В Париже у Чкалова было неважное настроение. Он вообще плохо себя чувствовал вне России, вдали от Волги, тем более в тридцать шестом году, в пору, когда над Пиренеями уже занялось зарево гражданском войны, когда близился Мюнхен, когда фашисты открыто готовились к генеральному наступлению на мир…
В эти дни над летным полем Научно-испытательного института ВВС, ставшего для Чкалова уже прошлым, стремительно всходила новая яркая звезда — Анатолий Константинович Серов, будущий герой испанского неба, талантливый преемник чкаловских традиций.
Серов о Чкалове:
«Каждому полету он отдавал свое горячее, беспокойное сердце.
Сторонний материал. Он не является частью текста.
(* ===== verification/Ffifo.v ===== *)
(** * The frame FIFO device

    [src/device/ffifo.c]: a ring buffer of frames of a fixed size, with the
    positions, flags and pending transfers of the byte FIFO.  The buffer is a
    list of bytes; a frame is read and written at [frame * frame_size].  The
    loops count bytes in steps of the frame size; with a frame size of 0 they
    need not end, and [None] says that the fuel, one turn per byte and one
    more, did not suffice (or that a pending pointer has no transfer object). *)
From S2P Require Import Prelude Devfs Ring Fifo.

(** [ffifo_state_t] with the memory [config->buffer] points to. *)
Record ffifo_state_t := mk_ffifo {
  ff_head : Z;                   (** u16 *)
  ff_tail : Z;                   (** u16 *)
  ff_o_flags : Z;                (** u32 *)
  ff_buffer : list Z;
  ff_transfer_handler : devfs_transfer_t;
}.
Record ffifo_config_t := { frame_count : Z; frame_size : Z }.
Record ffifo_info_t := mk_ffifo_info {
  ffinfo_o_flags : Z; ffinfo_frame_count : Z; ffinfo_frame_size : Z; ffinfo_frame_count_ready : Z }.
(** The alarm value the handler programs. *)
Definition match_alarm (s : match_state) : Z :=
  if ms_next s <? SOS_USECOND_PERIOD then ms_next s else SOS_USECOND_PERIOD + 1.
Definition match_scan (k : kernel) : match_state :=
  for_range 1 task_get_total match_turn
    (mk_match k (CONFIG_SCHED_LOWEST_PRIORITY - 1) SOS_USECOND_PERIOD).
Definition match_finish (s : match_state) : kernel :=
  scheduler_root_update_on_wake (-1) (ms_priority s) (set_sleep_oc (match_alarm s) (ms_k s)).
Definition root_handle_usecond_match_event (k : kernel) : kernel := match_finish (match_scan k).

(** ** [sleep] and [usleep] *)

Definition svcall_sleep (interval : mcu_timeval) (k : kernel) : kernel :=
  let now := scheduler_timing_root_get_realtime k in
  let sec := u32 (tv_sec now + tv_sec interval) in
  let usec := u32 (tv_usec now + tv_usec interval) in
  let abs_time :=
    if SOS_SCHEDULER_TIMEVAL_SECONDS * 1000000 <? usec
    then mk_timeval (u32 (sec + 1)) (u32 (usec - SOS_SCHEDULER_TIMEVAL_SECONDS * 1000000))
    else mk_timeval sec usec in
  scheduler_timing_root_timedblock NULL abs_time k.

(** The interval [sleep] asks for. *)
Definition sleep_interval (seconds : Z) : mcu_timeval :=
  if seconds <? SOS_SCHEDULER_TIMEVAL_SECONDS then mk_timeval 0 (u32 (seconds * 1000000))
  else mk_timeval (u32 (div_quot (s32 seconds) SOS_SCHEDULER_TIMEVAL_SECONDS))
         (u32 (div_rem (s32 seconds) SOS_SCHEDULER_TIMEVAL_SECONDS)).
Definition sleep (seconds : Z) (k : kernel) : kernel :=
  if current k =? 0 then k else svcall_sleep (sleep_interval seconds) k.

Definition svcall_usleep (useconds : Z) (k : kernel) : kernel :=
  let now := scheduler_timing_root_get_realtime k in
  let usec := u32 (tv_usec now + useconds) in
  let abs_time :=
    if SOS_USECOND_PERIOD <? usec
    then mk_timeval (u32 (tv_sec now + 1)) (u32 (usec - SOS_USECOND_PERIOD))
    else mk_timeval (tv_sec now) usec in
  scheduler_timing_root_timedblock NULL abs_time k.

(** ** Conversions are exact *)

Lemma real64usec_id tv : 0 <= tv_usec tv < 2 ^ 32 -> 0 <= tv_sec tv < 2 ^ 32 ->
  scheduler_timing_real64usec tv = tv_sec tv * SOS_USECOND_PERIOD + tv_usec tv.
Proof.
  intros Hu Hs. unfold scheduler_timing_real64usec, u64.
  unfold SOS_USECOND_PERIOD, SOS_SCHEDULER_TIMEVAL_SECONDS in *.
  rewrite (Z.mod_small (tv_sec tv * _)) by lia. rewrite Z.mod_small by lia. lia.
Qed.

(** A normalised time. *)
Definition tv_norm (tv : mcu_timeval) : Prop :=
  0 <= tv_sec tv < 2 ^ 32 /\ 0 <= tv_usec tv <= SOS_USECOND_PERIOD.

(** [scheduler_timing_convert_timespec] gives the number of microseconds of
    the time it converts, rounded up (a deadline is never early), in normal
    form. *)
Theorem convert_timespec_rounds_up s ns :
  0 <= s < 2 ^ 31 -> 0 <= ns < 1000000000 ->
  let tv := scheduler_timing_convert_timespec (Some (mk_timespec s ns)) in
  tv_norm tv /\
  (scheduler_timing_real64usec tv - 1) * 1000 < s * 1000000000 + ns
    <= scheduler_timing_real64usec tv * 1000.
Proof.
  intros Hs Hn. unfold scheduler_timing_convert_timespec, div_quot, div_rem. simpl.
  rewrite Z.quot_div_nonneg, Z.rem_mod_nonneg by (unfold SOS_SCHEDULER_TIMEVAL_SECONDS; lia).
  unfold SOS_SCHEDULER_TIMEVAL_SECONDS.
  pose proof (Z.div_mod s 2048 ltac:(lia)) as Hdm.
  pose proof (Z.mod_pos_bound s 2048 ltac:(lia)) as Hr.
  set (q := s / 2048) in *. set (r := s mod 2048) in *.
  rewrite (u32_id (ns + 999)), (u32_id (r * 1000000)), (u32_id q) by lia.
  pose proof (Z.div_mod (ns + 999) 1000 ltac:(lia)) as Hd2.
  pose proof (Z.mod_pos_bound (ns + 999) 1000 ltac:(lia)) as Hr2.
  set (c := (ns + 999) / 1000) in *. rewrite u32_id by lia.
  split.
  - unfold tv_norm, SOS_USECOND_PERIOD, SOS_SCHEDULER_TIMEVAL_SECONDS. simpl. lia.
  - rewrite real64usec_id by (simpl; lia). unfold SOS_USECOND_PERIOD, SOS_SCHEDULER_TIMEVAL_SECONDS.
    simpl. lia.
Qed.

Lemma convert_timespec_rounds_up_witness :
  scheduler_timing_convert_timespec (Some (mk_timespec 3000 1500)) = mk_timeval 1 952000002 /\
  tv_norm (mk_timeval 1 952000002).
Proof.
  split; [reflexivity|].
  exact (proj1 (convert_timespec_rounds_up 3000 1500 ltac:(lia) ltac:(lia))).
Defined.

(** On normalised times [scheduler_timing_add_mcu_timeval] is addition of the
    microsecond counts (the sum is normalised again) and
    [scheduler_timing_subtract_mcu_timeval] is subtraction, clipped at zero. *)
Theorem timeval_arithmetic a b : tv_norm a -> tv_norm b -> tv_sec a + tv_sec b + 1 < 2 ^ 32 ->
  let sum := scheduler_timing_add_mcu_timeval a b in
  let diff := scheduler_timing_subtract_mcu_timeval a b in
  tv_norm sum /\
  scheduler_timing_real64usec sum = scheduler_timing_real64usec a + scheduler_timing_real64usec b /\
  tv_norm diff /\
  scheduler_timing_real64usec diff
  = Z.max 0 (scheduler_timing_real64usec a - scheduler_timing_real64usec b).
Proof.
  destruct a as [sa ua], b as [sb ub]. unfold tv_norm. simpl. intros [Hsa Hua] [Hsb Hub] Hs.
  assert (HP : SOS_USECOND_PERIOD = 2048000000) by reflexivity. rewrite HP in *.
  unfold scheduler_timing_add_mcu_timeval, scheduler_timing_subtract_mcu_timeval. simpl.
  rewrite HP, (u32_id (sa + sb)), (u32_id (ua + ub)) by lia.
  rewrite (real64usec_id (mk_timeval sa ua)), (real64usec_id (mk_timeval sb ub)) by (simpl; lia).
  simpl. split_and!.
  all: bool_cases; rewrite ?u32_id by (rewrite ?u32_id; lia);
    rewrite ?u32_id by lia; rewrite ?real64usec_id; simpl; rewrite ?HP; lia.
Qed.

Lemma timeval_arithmetic_witness :
  scheduler_timing_real64usec
    (scheduler_timing_add_mcu_timeval (mk_timeval 1 2047000000) (mk_timeval 2 5000000))
  = scheduler_timing_real64usec (mk_timeval 1 2047000000) + scheduler_timing_real64usec (mk_timeval 2 5000000).
Proof.
  apply (timeval_arithmetic (mk_timeval 1 2047000000) (mk_timeval 2 5000000)); vm_compute; intuition congruence.
Defined.

(** Converting a time to the timer's representation and back loses nothing
    of a time given in whole microseconds. *)
Theorem timespec_roundtrip s us : 0 <= s < 2 ^ 31 -> 0 <= us < 1000000 ->
  scheduler_timing_convert_mcu_timeval
    (scheduler_timing_convert_timespec (Some (mk_timespec s (us * 1000))))
  = mk_timespec s (us * 1000).
Proof.
  intros Hs Hu. unfold scheduler_timing_convert_timespec, scheduler_timing_convert_mcu_timeval,
    div_quot, div_rem. simpl.
  rewrite (Z.quot_div_nonneg s), (Z.rem_mod_nonneg s) by (unfold SOS_SCHEDULER_TIMEVAL_SECONDS; lia).
  unfold SOS_SCHEDULER_TIMEVAL_SECONDS.
  pose proof (Z.div_mod s 2048 ltac:(lia)) as Hdm.
  pose proof (Z.mod_pos_bound s 2048 ltac:(lia)) as Hr.
  set (q := s / 2048) in *. set (r := s mod 2048) in *.
  assert (Hc : u32 (us * 1000 + 999) / 1000 = us).
  { rewrite u32_id by lia. rewrite Z.div_add_l by lia. change (999 / 1000) with 0. lia. }
  rewrite Hc, (u32_id (r * 1000000)), (u32_id q), (u32_id (r * 1000000 + us)) by lia.
  rewrite (s32_id (r * 1000000 + us)), Z.quot_div_nonneg, Z.rem_mod_nonneg by lia.
  rewrite Z.div_add_l, (Z.add_comm (r * 1000000)), Z.mod_add, Z.div_small, Z.mod_small by lia.
  rewrite u32_id by lia. f_equal. lia.
Qed.

Lemma timespec_roundtrip_witness :
  scheduler_timing_convert_mcu_timeval
    (scheduler_timing_convert_timespec (Some (mk_timespec 5000 250000))) = mk_timespec 5000 250000.
Proof. exact (timespec_roundtrip 5000 250 ltac:(lia) ltac:(lia)). Defined.

(** [sleep] for less than 2048 seconds asks for exactly that time; from 2048
    seconds on, the seconds beyond a whole number of periods are taken as
    microseconds, so the interval is too short by almost a million times that
    remainder. *)
Theorem sleep_long_is_short seconds : 0 <= seconds < 2 ^ 31 ->
  scheduler_timing_real64usec (sleep_interval seconds)
  = if seconds <? 2048 then seconds * 1000000
    else seconds * 1000000 - 999999 * (seconds mod 2048).
Proof.
  intros Hs. unfold sleep_interval, div_quot, div_rem, SOS_SCHEDULER_TIMEVAL_SECONDS.
  destruct (Z.ltb_spec seconds 2048).
  - rewrite u32_id by lia. rewrite real64usec_id; simpl; lia.
  - rewrite s32_id, Z.quot_div_nonneg, Z.rem_mod_nonneg by lia.
    pose proof (Z.div_mod seconds 2048 ltac:(lia)). pose proof (Z.mod_pos_bound seconds 2048 ltac:(lia)).
    rewrite !u32_id by lia. rewrite real64usec_id by (simpl; lia).
    change SOS_USECOND_PERIOD with 2048000000. simpl. lia.
Qed.

(** Fifty minutes become 34 minutes 8 seconds. *)
Lemma sleep_long_is_short_witness :
  scheduler_timing_real64usec (sleep_interval 3000) = 2048000952.
Proof. exact (sleep_long_is_short 3000 ltac:(lia)). Defined.

(** ** The wake-up loop *)

Definition asleep_in (k : kernel) (i : Z) : bool := task_enabled_not_active (k_tasks k) i.

(** State of the loop of the match handler before its [n]-th turn. *)
Record matched_until (k : kernel) (n : Z) (s : match_state) : Prop := {
  mu_wf : kernel_wf (ms_k s);
  mu_clock : current (ms_k s) = current k /\
    task_get_current_priority (k_tasks (ms_k s)) = task_get_current_priority (k_tasks k) /\
    sched_usecond_counter (ms_k s) = sched_usecond_counter k /\
    clk_now (ms_k s) = clk_now k /\ clk_timer_oc (ms_k s) = clk_timer_oc k;
  mu_woken : forall i, 1 <= i < n -> asleep_in k i = true -> due k i = true ->
    active (ms_k s) i = true /\ block_object (sched (ms_k s) i) = NULL /\
    scheduler_unblock_type (ms_k s) i = SCHEDULER_UNBLOCK_SLEEP /\
    priority (ms_k s) i = priority k i /\ stopped (ms_k s) i = stopped k i;
  mu_other : forall i, 0 <= i ->
    (i < 1 \/ n <= i \/ asleep_in k i = false \/ due k i = false) ->
    task (k_tasks (ms_k s)) i = task (k_tasks k) i /\ sched (ms_k s) i = sched k i;
  mu_next_min : forall i, 1 <= i < n -> asleep_in k i = true -> due k i = false ->
    tv_sec (wake (sched k i)) = sched_usecond_counter k ->
    ms_next s <= tv_usec (wake (sched k i));
  mu_next : ms_next s = SOS_USECOND_PERIOD \/
    (ms_next s < SOS_USECOND_PERIOD /\
     exists i, 1 <= i < n /\ asleep_in k i = true /\ due k i = false /\
       wake (sched k i) = mk_timeval (sched_usecond_counter k) (ms_next s));
  mu_priority_max : forall i, 1 <= i < n -> asleep_in k i = true -> due k i = true ->
    stopped k i = false -> priority k i <= ms_priority s;
  mu_priority : ms_priority s = -1 \/
    exists i, 1 <= i < n /\ ms_priority s = priority k i;
}.

Lemma asleep_in_frame k k' i : task (k_tasks k') i = task (k_tasks k) i ->
  asleep_in k' i = asleep_in k i.
Proof. unfold asleep_in, task_enabled_not_active. now intros ->. Qed.
Lemma due_frame k k' i : sched k' i = sched k i ->
  sched_usecond_counter k' = sched_usecond_counter k -> clk_now k' = clk_now k ->
  due k' i = due k i.
Proof. unfold due. now intros -> -> ->. Qed.

Lemma matched_until_keep k n s : 1 <= n ->
  asleep_in k n = false \/
  (due k n = false /\ (tv_sec (wake (sched k n)) = sched_usecond_counter k ->
                       ms_next s <= tv_usec (wake (sched k n)))) ->
  matched_until k n s -> matched_until k (n + 1) s.
Proof.
  intros Hn Hk []. assert (Hex : forall P : Z -> Prop,
    (exists i, 1 <= i < n /\ P i) -> exists i, 1 <= i < n + 1 /\ P i).
  { intros P (i & ? & ?). exists i. split; [lia|done]. }
  split; try done.
  - intros i Hi Ha Hd. apply mu_woken0; try done.
    destruct (decide (i = n)) as [->|]; [destruct Hk as [|[]]; congruence|lia].
  - intros i Hi Ho. apply mu_other0; [done|]. destruct (decide (i = n)) as [->|]; [tauto|].
    destruct Ho as [|[|]]; auto; lia.
  - intros i Hi Ha Hd Hs. destruct (decide (i = n)) as [->|].
    + destruct Hk as [|[_ Hk]]; [congruence|auto].
    + apply mu_next_min0; [lia|done..].
  - destruct mu_next0 as [|[? ?]]; [now left|right; auto].
  - intros i Hi Ha Hd Hs. apply mu_priority_max0; try done.
    destruct (decide (i = n)) as [->|]; [destruct Hk as [|[]]; congruence|lia].
  - destruct mu_priority0 as [|]; [now left|right; auto].
Qed.

Lemma matched_until_sooner k n s : 1 <= n ->
  asleep_in k n = true -> due k n = false ->
  tv_sec (wake (sched k n)) = sched_usecond_counter k ->
  tv_usec (wake (sched k n)) < ms_next s -> matched_until k n s ->
  matched_until k (n + 1) (mk_match (ms_k s) (ms_priority s) (tv_usec (wake (sched k n)))).
Proof.
  intros Hn Ha Hd Hs Hlt [].
  assert (Hp : ms_next s <= SOS_USECOND_PERIOD) by (destruct mu_next0 as [|[]]; lia).
  split; simpl; try done.
  - intros i Hi Hai Hdi. apply mu_woken0; try done. destruct (decide (i = n)); [congruence|lia].
  - intros i Hi Ho. apply mu_other0; [done|]. destruct (decide (i = n)) as [->|]; [auto|].
    destruct Ho as [|[|]]; auto; lia.
  - intros i Hi Hai Hdi Hsi. destruct (decide (i = n)) as [->|]; [lia|].
    specialize (mu_next_min0 i ltac:(lia) Hai Hdi Hsi). lia.
  - right. split; [lia|]. exists n. split_and!; try done; try lia.
    destruct (wake (sched k n)); simpl in *; congruence.
  - intros i Hi Hai Hdi. apply mu_priority_max0; try done. destruct (decide (i = n)); [congruence|lia].
  - destruct mu_priority0 as [|(i & ? & ?)]; [now left|right; exists i; split; [lia|done]].
Qed.

Lemma matched_until_wake k n s p : 1 <= n < CONFIG_TASK_TOTAL ->
  asleep_in k n = true -> due k n = true ->
  ms_priority s <= p -> (p = ms_priority s \/ p = priority k n) ->
  (stopped k n = false -> priority k n <= p) ->
  matched_until k n s ->
  matched_until k (n + 1)
    (mk_match (scheduler_root_assert_active n SCHEDULER_UNBLOCK_SLEEP (ms_k s)) p (ms_next s)).
Proof.
  intros Hn Ha Hd Hp1 Hp2 Hp3 [].
  destruct (mu_other0 n ltac:(lia) ltac:(lia)) as [Htn Hsn].
  destruct (assert_active_woken n SCHEDULER_UNBLOCK_SLEEP (ms_k s) mu_wf0
              ltac:(unfold task_id; lia) ltac:(done)).
  assert (Hstop : forall i, 0 <= i -> stopped (scheduler_root_assert_active n SCHEDULER_UNBLOCK_SLEEP (ms_k s)) i
                    = stopped (ms_k s) i) by (intros; now apply wk_flag).
  split; simpl; try done.
  - intros i Hi Hai Hdi. destruct (decide (i = n)) as [->|Hne].
    + rewrite wk_priority, Hstop by lia. unfold priority, task_get_priority, stopped,
        task_stopped_asserted, task_flag_asserted. now rewrite Htn.
    + destruct (mu_woken0 i ltac:(lia) Hai Hdi) as (?&?&?&?&?).
      unfold active, task_active_asserted, task_flag_asserted, scheduler_unblock_type in *.
      rewrite wk_priority, Hstop, wk_task_ne, wk_sched_ne by lia. done.
  - intros i Hi Ho. assert (i <> n) by (destruct Ho as [|[|[|]]]; [lia|lia|congruence..]).
    rewrite wk_task_ne, wk_sched_ne by done. apply mu_other0; [done|].
    destruct Ho as [|[|]]; auto; lia.
  - intros i Hi Hai Hdi Hsi. apply mu_next_min0; try done. destruct (decide (i = n)); [congruence|lia].
  - destruct mu_next0 as [|(?&i&?&?)]; [now left|right; split; [done|exists i; split; [lia|done]]].
  - intros i Hi Hai Hdi Hs. destruct (decide (i = n)) as [->|]; [auto|].
    specialize (mu_priority_max0 i ltac:(lia) Hai Hdi Hs). lia.
  - destruct Hp2 as [->| ->]; [|right; exists n; split; [lia|done]].
    destruct mu_priority0 as [|(i & ? & ?)]; [now left|right; exists i; split; [lia|done]].
Qed.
Он понимал существо машины и чувствовал, что собой представляет самолет.
Заслуга Чкалова в том, что он испытывал самые современные машины, делая сложнейшие фигуры, которые не выполнялись за границей лучшими пилотами мира. Он воспитал новое поколение крепких и смелых пилотов…»
Чкалов рвался на Родину, хотя отлично понимал, что его присутствие на Всемирной авиационной выставке вовсе не развлечение, а весьма ответственная миссия. Он безропотно облачался в смокинг, присутствовал на деловых встречах… Но хотелось ему влезть в комбинезон и подняться вовсе не на смотровую площадку Эйфелевой башни, а в свое, настоящее синее небо Подмосковья.
В Париже, долгое время бывшем столицей авиации, в городе Луи Блерио, Анри Фармана, Губера Латама, Жо Шавеза, Адольфа Пегу, Роллана Гарро и многих других славных авиаторов, Валерий Павлович успел побывать еще раз, годом позже, возвращаясь из Соединенных Штатов.
После своего второго, краткого пребывания в столице Франции Чкалов, отчитываясь перед народом, скажет:
«Все цветы Франции, полученные нами, мы возложили на памятник французским летчикам, погибшим при исполнении служебного долга» — и это тоже очень характерно для Чкалова. Цветы погибшим коллегам не жест со стороны удачливого пилота, не снисхождение живого к мертвым, это сердечная дань уважения ко всем крылатым людям Земли.
1936 — 17.7; 26.7; 3.8; 21.8; 7.9; 11.9; 15.9; 16.9; 20,9; 28.10; 1.11; 11.11; 20.11; 8.12.
1937 — 25,4; 22–25.5; 26.8; 23.9; 24.9; 7.10; 8.10; 9.10; 15.10; 24.10.
1938 — 24.5; 2.7; 23.7; 2.8; 23.9; 24–25.9; 27.9.
Эти дни Валерий Павлович считал лучшими и самыми радостными днями своей жизни.
В эти дни товарищи его, друзья, ученики и последователи — военные и гражданские летчики СССР — превысили мировые и международные рекорды. И это только летчики и только на самолетах! А ведь был еще каскад великолепных достижений мирового и международного класса наших парашютистов и планеристов; были еще и выдающиеся, хотя и не рекордные, полеты.